Ketika sampai di Araya, penjaganya bahkan belum datang. Setelah menelepon dan menunggu beberapa saat, sang penjaga homestay akhirnya tiba dan kami dipersilakan masuk ke salah satu kamar yang tersedia. Kami memesan kamar tersebut untuk dua hari.
Saat itu masih sekitar pukul 7. Check in harusnya baru bisa dilakukan pukul 12. Kami berencana menitipkan barang dulu dan jalan-jalan sebentar sembari menunggu waktu check-in tiba. Tapi penjaganya sangat baik. Kami dipersilahkan untuk early check-in tanpa dikenai tambahan biaya.
Menyenangkannya lagi, kalian juga bisa langsung menyewa motor di Araya Homestay ini. Biaya sewa motornya adalah IDR 50.000 sehari semalam (per Oktober 2014) dan sudah termasuk dua helm. Motor yang kami sewa adalah motor matic Yamaha dengan kondisi yang tidak terlalu bagus. Bahkan bisa dibilang sedikit jelek mengingat jalanan di Pacitan banyak yang mendaki dan menurun. Kami menyewanya untuk dua hari. Jadi, total yang kami bayarkan adalah IDR 300.000 untuk kamar dan motor selama dua hari.
Mengunjungi Pantai Buyutan, Pantai Banyu Tibo, Pantai Watu Karung, dan Pantai Klayar
Setelah beristirahat barang sejenak, sekitar pukul 08.00 kami memulai perjalanan kami. Dalam perjalanan kali ini, memang kami tidak membuat itinerary. Jadi, perjalanan yang kami lakukan memang sedikit tidak terencana, seperti halnya perjalanan kami ke Bali yang kami lakukan sebelumnya. Yang ada di benak kami adalah mengunjungi Klayar dan Banyutibo, tanpa mengetahui bahwa ada banyak pantai lain di sekitar situ.
Baca juga:
PERJALANAN TAK TERENCANA KE PULAU BALI 4 HARI 3 MALAM (4D3N): HARI PERTAMA (14 FEBRUARI 2014)

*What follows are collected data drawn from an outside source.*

Lemma ok_discovery_response d ctx a r :
  peers_ok cfg ctx -> peers_ok cfg (tdls_auto_discovery_response d ctx a r).
Proof.
  intros (HF & HT).
  assert (HT' : peers (tdls_auto_discovery_response d ctx a r) = [] ->
                fast_pending (timeouts (tdls_auto_discovery_response d ctx a r))
                  = None /\
                slow_pending (timeouts (tdls_auto_discovery_response d ctx a r))
                  = None).
  { destruct (discovery_response_frame d ctx a r) as (Hr & _ & _ & _ & Ht).
    rewrite Ht. intros He. apply HT. unfold roles in Hr. rewrite He in Hr.
    destruct (peers ctx); [reflexivity|discriminate]. }
  split; [|exact HT'].
  unfold tdls_auto_discovery_response.
  destruct (tdls_auto_find_peer ctx a) as [p|] eqn:Hf; [|exact HF].
  assert (Ha : addr p = a) by (eapply find_in_addr; exact Hf).
  pose proof (find_in_Forall _ _ _ _ Hf HF) as Hp.
  assert (F1 : Forall (peer_ok cfg)
                 (peer_store (addr p) (set_rssi r) (peers ctx))).
  { rewrite Ha. eapply Forall_peer_store_at; [exact Hf| |exact HF]. exact Hp. }
  destruct (connected p); [exact F1|].
  destruct (_ <=? _); [exact F1|].
  assert (Hs : peer_ok cfg (fst (tdls_auto_get_peer_data_rate d (set_rssi r p))))
    by (apply sample_ok; exact Hp).
  destruct (tdls_auto_get_peer_data_rate d (set_rssi r p)) as [p1 cs].
  simpl in Hs.
  assert (F2 : Forall (peer_ok cfg)
                 (peer_store (addr p) (fun _ => p1)
                    (peer_store (addr p) (set_rssi r) (peers ctx)))).
  { rewrite peer_store_store by reflexivity. rewrite Ha.
    eapply Forall_peer_store_at; [exact Hf|exact Hs|exact HF]. }
  destruct (_ <? _); [exact F2|]. destruct (_ >=? _); exact F2.
Qed.

Lemma ok_remove_peers d ctx k :
  wf cfg ctx -> peers_ok cfg ctx ->
  peers_ok cfg (tdls_auto_remove_peers d ctx k).
Proof.
  intros W (HF & HT). pose proof W as (_ & Hpc & Hcc & _).
  unfold tdls_auto_remove_peers.
  assert (Hr : in_u32 (peer_count ctx)) by (rewrite Hpc; apply u32_range).
  destruct (remove_loop_all d k (peers ctx) ctx eq_refl Hr Hcc)
    as (H1 & H2 & _ & _ & _ & _ & _ & H8 & H9).
  split; [rewrite H1; constructor|]. intros _.
  assert (Hne : peers ctx = [] \/ peers ctx <> [])
    by (destruct (peers ctx); [left; reflexivity|right; discriminate]).
  destruct Hne as [He|Hne].
  - rewrite (H9 He). now apply HT.
  - apply H8; [exact Hne|]. rewrite H2, Hpc. unfold registry_size, u32.
    now rewrite Zminus_mod_idemp_l, Z.sub_diag.
Qed.

Lemma ok_connect_handler h d ctx :
  h = fast_connect_timeout \/ h = slow_connect_timeout ->
  wf cfg ctx ->
  Forall (peer_ok cfg) (peers ctx) ->
  (peers ctx = [] ->
   slow_pending (timeouts ctx) = None /\
   (h <> fast_connect_timeout -> fast_pending (timeouts ctx) = None)) ->
  pending h (timeouts ctx) = None ->
  peers_ok cfg (run_handler h d ctx).
Proof.
  intros Hh (Hcfg & Hpc & _ & _) HF HT Hp. split.
  - destruct Hh as [-> | ->]; simpl.
    + unfold tdls_auto_fast_connect_timeout. rewrite fast_connect_loop_map.
      destruct (negb _); simpl; apply Forall_map_body; trivial;
        intros p; apply fast_connect_body_ok.
    + unfold tdls_auto_slow_connect_timeout. rewrite for_each_peer_map. simpl.
      destruct (_ =? _); simpl; apply Forall_map_body; trivial;
        intros p; apply slow_connect_body_ok.
  - intros He.
    assert (He0 : peers ctx = []).
    { destruct (connect_handler_frame h d ctx Hh) as (Hr & _).
      unfold roles in Hr.
      rewrite He in Hr. destruct (peers ctx); [reflexivity|discriminate]. }
    destruct (HT He0) as (Hs & Hfast).
    rewrite connect_handler_timeouts by exact Hh.
    destruct Hh as [-> | ->].
    + simpl work_remains. rewrite He0. simpl. split; [exact Hp|exact Hs].
    + simpl work_remains. rewrite Hpc. unfold registry_size. rewrite He0.
      simpl. split; [now apply Hfast|exact Hs].
Qed.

Dari arah Pantai Teleng Ria, kami berkendara melewati jalur selatan menuju ke barat, tepatnya ke arah kota Solo. Kami hanya mengikuti petunjuk jalan menuju Pantai Klayar yang memang sudah cukup jelas. Yang pasti jangan pernah sungkan untuk bertanya ke penduduk sekitar ketika bingung agar tak tersesat. Kalian juga bisa memanfaatkan GPS jika memang kalian memiliki alat potret lain selain ponsel yang akan digunakan untuk ber-GPS ria tersebut.

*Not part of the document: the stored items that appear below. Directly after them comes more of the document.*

(** C10. A write never leaves more than 50 entries in a cache that held
    at most 50.  At 50 entries the oldest entry is removed even when the
    written video is already cached: unless that video is itself the
    oldest, another entry disappears and 49 remain. *)
Theorem cache_stays_bounded cache (videoId : string) (transcription : T)
    (now : Z) :
  well_formed cache ->
  (length cache <= 50)%nat ->
  let cache' := handleSetCachedTranscription (Some cache) videoId transcription now in
  (length cache' <= 50)%nat
  /\ (nonempty videoId = true -> well_formed cache')
  /\ get cache' videoId = Some (mkEntry transcription now)
  /\ (length cache = 50%nat -> In videoId (keys cache) ->
      exists o,
        In o (keys cache)
        /\ minimal_among cache (keys cache) o
        /\ (o <> videoId -> get cache' o = None /\ length cache' = 49%nat)
        /\ (o = videoId -> length cache' = 50%nat)).
Proof.
  intros Hwf Hlen. cbv zeta. unfold handleSetCachedTranscription.
  cbn [default from_option id].
  assert (Hcases : (length cache < CACHE_LIMIT)%nat \/ length cache = 50%nat)
    by (unfold CACHE_LIMIT; lia).
  split; [|split; [|split]].
  - destruct Hcases as [Hlt | Heq].
    + rewrite evict_below; [|exact Hlt].
      pose proof (length_set_le cache videoId (mkEntry transcription now)).
      unfold CACHE_LIMIT in Hlt. lia.
    + destruct (evict_full cache Hwf) as (o & -> & Hin & _);
        [unfold CACHE_LIMIT; lia|].
      pose proof (length_set_le (remove o cache) videoId
                    (mkEntry transcription now)).
      pose proof (length_remove cache o Hin). lia.
  - intros Hne. apply well_formed_set; [exact Hne|].
    destruct Hcases as [Hlt | Heq].
    + now rewrite evict_below.
    + destruct (evict_full cache Hwf) as (o & -> & _);
        [unfold CACHE_LIMIT; lia|].
      now apply well_formed_remove.
  - apply get_set_eq.
  - intros Heq Hold.
    destruct (evict_full cache Hwf) as (o & -> & Hin & Hmin);
      [unfold CACHE_LIMIT; lia|].
    exists o. repeat split; auto.
    + rewrite get_set_ne; [|assumption]. apply get_remove_eq, Hwf.
    + rewrite length_set_old.
      * pose proof (length_remove cache o Hin). lia.
      * destruct (In_keys_get _ _ Hold) as [e He].
        apply get_In_keys with (e := e). rewrite get_remove_ne; auto.
    + intros ->. rewrite length_set_new.
      * pose proof (length_remove cache videoId Hin). lia.
      * intros H. apply In_keys_get in H as [e He].
        rewrite get_remove_eq in He; [discriminate | apply Hwf].
Qed.

End CacheFacts.

Section CacheExamples.

Import Js Cache.

Lemma sample_cache_well_formed : well_formed (Sample.cache 50).
Proof.
  split.
  - apply (bool_decide_unpack _). vm_compute. exact I.
  - apply (bool_decide_unpack _). vm_compute. exact I.
Qed.

Lemma sample_cache_fresh_key : ~ In "dQw4w9WgXcQ" (keys (Sample.cache 50)).
Proof.
  rewrite <- list_elem_of_In.
  apply (bool_decide_unpack _). vm_compute. exact I.
Qed.

Lemma sample_cache_old_key : In (Sample.key 3) (keys (Sample.cache 50)).
Proof.
  rewrite <- list_elem_of_In.
  apply (bool_decide_unpack _). vm_compute. exact I.
Qed.

Lemma eviction_removes_oldest_witness :
  exists o,
    In o (keys (Sample.cache 50))
    /\ minimal_among (Sample.cache 50) (keys (Sample.cache 50)) o
    /\ get (handleSetCachedTranscription (Some (Sample.cache 50))
              "dQw4w9WgXcQ" 50%nat 1000) o = None
    /\ length (handleSetCachedTranscription (Some (Sample.cache 50))
                 "dQw4w9WgXcQ" 50%nat 1000) = 50%nat.
Proof.
  destruct (eviction_removes_oldest (Sample.cache 50) "dQw4w9WgXcQ" 50%nat 1000
              sample_cache_well_formed eq_refl sample_cache_fresh_key)
    as (o & Hin & Hmin & _ & Hgone & _ & _ & Hlen).
  exists o. repeat split; assumption.
Defined.

Lemma cache_stays_bounded_witness :
  (length (handleSetCachedTranscription (Some (Sample.cache 50))
             (Sample.key 3) 3%nat 1000) <= 50)%nat.
Proof.
  apply (cache_stays_bounded (Sample.cache 50) (Sample.key 3) 3%nat 1000
           sample_cache_well_formed).
  vm_compute. lia.
Defined.

(** The oldest sample entry is ["video-21"]; rewriting ["video-3"]
    drops it and leaves 49 entries. *)
Example overwrite_at_capacity_shrinks :
  let cache' := handleSetCachedTranscription (Some (Sample.cache 50))
                  (Sample.key 3) 3%nat 1000 in
  oldestKey (Sample.cache 50) = Some "video-21"
  /\ get cache' "video-21" = None
  /\ get cache' "video-3" = Some (mkEntry 3%nat 1000)
  /\ length cache' = 49%nat.
Proof. vm_compute. repeat split. Qed.

(** The first write, when nothing is stored yet. *)
Example first_write :
  handleSetCachedTranscription None "dQw4w9WgXcQ" 7%nat 1000
  = [("dQw4w9WgXcQ", mkEntry 7%nat 1000)].
Proof. reflexivity. Qed.

End CacheExamples.

(** ** Worked examples *)

Section WorkedExamples.

Import Js Backend Server.

Example watch_url :
  VideoId.extractVideoId "https://www.youtube.com/watch?v=dQw4w9WgXcQ&t=42s"
  = Some "dQw4w9WgXcQ".
Proof. reflexivity. Qed.

Example short_link :
  VideoId.extractVideoId "https://youtu.be/dQw4w9WgXcQ?si=abc"
  = Some "dQw4w9WgXcQ".
Proof. reflexivity. Qed.

Example shorts_url :
  VideoId.extractVideoIdFromUrl "https://www.youtube.com/shorts/dQw4w9WgXcQ"
  = Some "dQw4w9WgXcQ".
Proof. reflexivity. Qed.

Example too_short_identifier :
  VideoId.extractVideoId "https://youtu.be/dQw4w9WgXc" = None.
Proof. reflexivity. Qed.

Example other_site :
  VideoId.extractVideoId "https://example.com/watch?v=dQw4w9WgXcQ" = None.
Proof. reflexivity. Qed.

(** The greedy [.*] reaches the last [v=] that is followed by an
    identifier. *)
Example last_v_parameter_wins :
  VideoId.extractVideoId
    "https://www.youtube.com/watch?v=AAAAAAAAAAA&v=BBBBBBBBBBB"
  = Some "BBBBBBBBBBB".
Proof. reflexivity. Qed.

(** A response without word timings: one segment with zero bounds. *)
Example no_words_fallback :
  synthesize (mkAlternative "hello" None) = [mkSegment 0 0 "hello"]
  /\ synthesize (mkAlternative "hello" (Some [])) = [mkSegment 0 0 "hello"].
Proof. split; reflexivity. Qed.

(** A gap of several slots: no empty segment is produced for it. *)
Example silent_slots_are_skipped :
  synthesize
    (mkAlternative "one two"
       (Some [mkWord 1 "one" None; mkWord (33 # 2) "two" None]))
  = [mkSegment 0 5 "one"; mkSegment 15 20 "two"].
Proof. reflexivity. Qed.

Example ten_minutes_local :
  estimate (mkConfig "local" "base" "/tmp/yt-transcriber") 600
  = mkCostData 600 10 "0.00" "FREE (local mode)" "local".
Proof. reflexivity. Qed.

Example ten_minutes_api :
  estimate Sample.cfg 600 = mkCostData 600 10 "0.0600" "$0.0600" "api".
Proof. reflexivity. Qed.

Example started_minute_counts :
  minutes_of 601 = 11%Z /\ minutes_of 0 = 0%Z /\ minutes_of 1 = 1%Z.
Proof. repeat split. Qed.

(** The download leaves a file but the backend fails: the error is the
    last event and the removal of the file has been issued. *)
Example failed_transcription_is_cleaned_up :
  let env :=
    mkEnv (getVideoInfo (Sample.env 600 false)) "3f2b8c1e-uuid"
          (yt_dlp (Sample.env 600 false))
          (whisper (Sample.env 600 false))
          (fun _ _ => Rejected "You exceeded your current quota")
          (deepgram (Sample.env 600 false)) in
  let st' := transcribe_handler Sample.cfg env Sample.req (fresh ∅) in
  events st'
  = [EvInfo "Fetching video info...";
     EvInfo "Downloading audio from YouTube...";
     EvInfo "Transcribing with OpenAI Whisper...";
     EvError "API Authentication Failed: You exceeded your current quota"]
  /\ unlinks st' = [Sample.audio +:+ ".mp3"]
  /\ elements (files (run_unlinks (fun _ => true) st')) = [].
Proof. cbv zeta. repeat split; vm_compute; reflexivity. Qed.

Example missing_url :
  events (transcribe_handler Sample.cfg (Sample.env 600 false)
            (mkRequest None None None None None None) (fresh ∅))
  = [EvError "URL is required"].
Proof. reflexivity. Qed.

Example missing_key :
  events (transcribe_handler Sample.cfg (Sample.env 600 false)
            (mkRequest (Some Sample.url) None None None (Some "deepgram") None)
            (fresh ∅))
  = [EvError "API key required for deepgram mode."].
Proof. reflexivity. Qed.

Example live_stream :
  events (transcribe_handler Sample.cfg (Sample.env 60 true) Sample.req (fresh ∅))
  = [EvInfo "Fetching video info..."; EvError "Cannot transcribe live streams."].
Proof. reflexivity. Qed.

End WorkedExamples.

(** ** The cache over several requests *)

Section CacheHistoryFacts.

Import Js Cache CacheHistory.

Context {T : Type}.
Implicit Types (cache : Obj T) (stored : option (Obj T)).

Lemma set_cached_shape cache (videoId : string) (transcription : T) (now : Z) :
  nonempty videoId = true ->
  well_formed cache -> (length cache <= 50)%nat ->
  well_formed (handleSetCachedTranscription (Some cache) videoId transcription now)
  /\ (length (handleSetCachedTranscription (Some cache) videoId transcription now)
      <= 50)%nat.
Proof.
  intros Hne Hwf Hlen. unfold handleSetCachedTranscription.
  cbn [default from_option id].
  destruct (Nat.lt_ge_cases (length cache) CACHE_LIMIT) as [Hlt | Hge].
  - rewrite evict_below by exact Hlt. split.
    + now apply well_formed_set.
    + pose proof (length_set_le cache videoId (mkEntry transcription now)).
      unfold CACHE_LIMIT in Hlt. lia.
  - destruct (evict_full cache Hwf Hge) as (o & -> & Hin & _). split.
    + apply well_formed_set; [exact Hne | now apply well_formed_remove].
    + pose proof (length_set_le (remove o cache) videoId
                    (mkEntry transcription now)).
      pose proof (length_remove cache o Hin). lia.
Qed.

(** Whatever the sequence of videos written, as long as each has a
    non-empty identifier, the stored cache keeps distinct non-empty keys
    and never holds more than 50 entries. *)
Theorem replay_stays_bounded stored (ws : list (Write T)) :
  bounded stored ->
  Forall (fun w => nonempty (wr_videoId w) = true) ws ->
  bounded (replay stored ws).
Proof.
  revert stored. induction ws as [|w ws IH]; intros stored Hb Hws; [exact Hb|].
  apply Forall_cons in Hws as [Hw Hws]. cbn [replay fold_left].
  apply IH; [|exact Hws]. cbn [bounded].
  destruct stored as [cache|].
  - destruct Hb as [Hwf Hlen]. now apply set_cached_shape.
  - unfold handleSetCachedTranscription. cbn [default from_option id evict set].
    split; [|cbn; lia]. split; cbn [keys map fst].
    + apply NoDup_singleton.
    + now repeat constructor.
Qed.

Kami waktu itu juga sempat berhenti untuk sarapan di suatu warung yang kami lewati, sekaligus bertanya mengenai arah yang benar ke ibu warung.

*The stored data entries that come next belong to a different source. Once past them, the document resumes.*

(** * echo360: resolution, download and traversal logic of the lecture downloader

    A shallow embedding of [echo360/videos.py] and [echo360/course.py].
    Python values, exceptions and side effects are modelled explicitly:
    - JSON metadata as the inductive [json] (dicts as association lists, in
      insertion order, as [json.loads] builds them);
    - exceptions as the enumeration [exn] and the sum [res];
    - the browser, the network, the file system and the external mux tool as
      a [world] threaded through a state-and-exception monad, every call to
      the outside being answered by an oracle of the environment [env].

    Modules [Py] and [Sys] hold the runtime, [Videos] and [Course] the two
    source files, [RetrySpec] and the end of [Course] the vocabulary of the
    statements, [Scenario] concrete lectures and environments. The
    properties follow: resolution, retry loops, dates, downloading and
    remuxing, the pass over the course, collections. [Counting] holds
    [_count_lectures], [FileSpec] the vocabulary of the statements about
    files, [Cases] further lectures; the further properties at the end are
    about the shape of the addresses found, the page loads, lectures that
    cannot be built, files that a download leaves alone, subtitles, the
    mux, the counters of the pass and the paths of the transcripts. *)

From Stdlib Require Import Ascii String ZArith Lia DecimalString.
From stdpp Require Import gmap strings list sorting.

Local Open Scope string_scope.

(** ** Python runtime *)

Module Py.

(** Exceptions the modelled code raises or catches, by class name.
    [SystemExit] is not a subclass of [Exception]. [OutOfFuel] is no Python
    exception: it marks an exhausted recursion budget of a modelled loop, and
    the totality lemmas below show that the budgets used never run out. *)
Inductive exn : Type :=
  | KeyError
  | TypeError
  | IndexError
  | ValueError
  | AttributeError
  | UnboundLocalError
  | FileNotFoundError
  | FileExistsError
  | IsADirectoryError
  | TimeoutException
  | StaleElementReferenceException
  | NoSuchElementException
  | AssertionError
  | PlainException (msg : string)
  | LibraryError (name : string)
  | SystemExit
  | OutOfFuel.

Global Instance exn_eq_dec : EqDecision exn.
Proof. solve_decision. Defined.

(** [isinstance(e, Exception)] *)
Definition is_Exception (e : exn) : bool :=
  match e with SystemExit | OutOfFuel => false | _ => true end.

Inductive res (A : Type) : Type :=
  | Ok (a : A)
  | Raise (e : exn).
Global Arguments Ok {A} a.
Global Arguments Raise {A} e.

Definition rbind {A B} (r : res A) (k : A -> res B) : res B :=
  match r with Ok a => k a | Raise e => Raise e end.

(** JSON documents as [json.loads] returns them. The same type serves as
    the universe of the Python values the code passes around: [str] is
    [JStr], a list is [JList], [False] is [JBool false], [None] is [JNull]. *)
#[warnings="-register-all"]
Inductive json : Type :=
  | JNull
  | JBool (b : bool)
  | JNum (n : Z)
  | JStr (s : string)
  | JList (l : list json)
  | JDict (d : list (string * json)).

(** The number of nodes of a document. *)
Fixpoint json_size (j : json) : nat :=
  match j with
  | JList l => S (list_sum (map json_size l))
  | JDict d => S (list_sum (map (fun kv => json_size (snd kv)) d))
  | _ => 1
  end.

Fixpoint assoc {A} (k : string) (d : list (string * A)) : option A :=
  match d with
  | [] => None
  | (k', v) :: d' => if String.eqb k k' then Some v else assoc k d'
  end.

(** [d[k] = v] on a dict: an existing key keeps its position. *)
Fixpoint assoc_set {A} (k : string) (v : A) (d : list (string * A)) : list (string * A) :=
  match d with
  | [] => [(k, v)]
  | (k', v') :: d' =>
      if String.eqb k k' then (k, v) :: d' else (k', v') :: assoc_set k v d'
  end.

(** [j[k]] for a string key [k]. *)
Definition getitem (j : json) (k : string) : res json :=
  match j with
  | JDict d => match assoc k d with Some v => Ok v | None => Raise KeyError end
  | _ => Raise TypeError
  end.

(** [j[k] = v] for a string key [k]. *)
Definition setitem (j : json) (k : string) (v : json) : res json :=
  match j with
  | JDict d => Ok (JDict (assoc_set k v d))
  | _ => Raise TypeError
  end.

Definition string_of_ascii (c : ascii) : string := String c "".

(** [j[0]] *)
Definition getitem0 (j : json) : res json :=
  match j with
  | JList (x :: _) => Ok x
  | JList [] => Raise IndexError
  | JStr (String c _) => Ok (JStr (string_of_ascii c))
  | JStr "" => Raise IndexError
  | JDict _ => Raise KeyError
  | _ => Raise TypeError
  end.

(** Truth value of a JSON value ([bool(j)]). *)
Definition truthy (j : json) : bool :=
  match j with
  | JNull => false
  | JBool b => b
  | JNum n => negb (Z.eqb n 0)
  | JStr s => negb (String.eqb s "")
  | JList l => match l with [] => false | _ => true end
  | JDict d => match d with [] => false | _ => true end
  end.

Untuk menuju ke Pantai Klayar, kalian bisa mampir ke beberapa pantai, antara lain Pantai Buyutan, Pantai Banyutibo, dan Pantai Watu Karung. Jalan yang ditunjukkan ibu tadi merupakan jalan ke arah Goa Gong dan Goa Putri. Kami juga masih melewati beberapa gua lainnya, termasuk Goa Tabuhan dan Goa Kalak. Namun, kami tidak mampir karena dalam benak kami, kami ingin mengunjungi pantai saja untuk perjalanan ke Pacitan kali ini dan akan mengunjungi gua-gua pada perjalanan lainnya. Alasan utamanya adalah karena kami tidak memiliki kamera yang mumpuni untuk bisa menangkap keindahan gua-gua tersebut.
Dalam perjalanan itu, kami akhirnya tiba di sebuah pertigaan. Jika lurus ke arah Pantai Klayar, dan ke kanan ke arah Pantai Banyutibo.
Dalam perjalanan menyusuri jalan ke Pantai Banyutibo tersebut, kami menemukan petunjuk arah ke Pantai Buyutan. Akhirnya, kami memilih untuk ke Pantai Buyutan terlebih dahulu karena kalau dilihat dari petunjuk jalan itu, sepertinya lokasi pantai ini memang lebih dekat. Dari arah petunjuk ke Pantai Buyutan tadi, kalian tinggal masuk saja mengikuti aspal. Namun, nanti aspal akan berganti jalan setapak dua lajur yang hanya bisa dilewati motor.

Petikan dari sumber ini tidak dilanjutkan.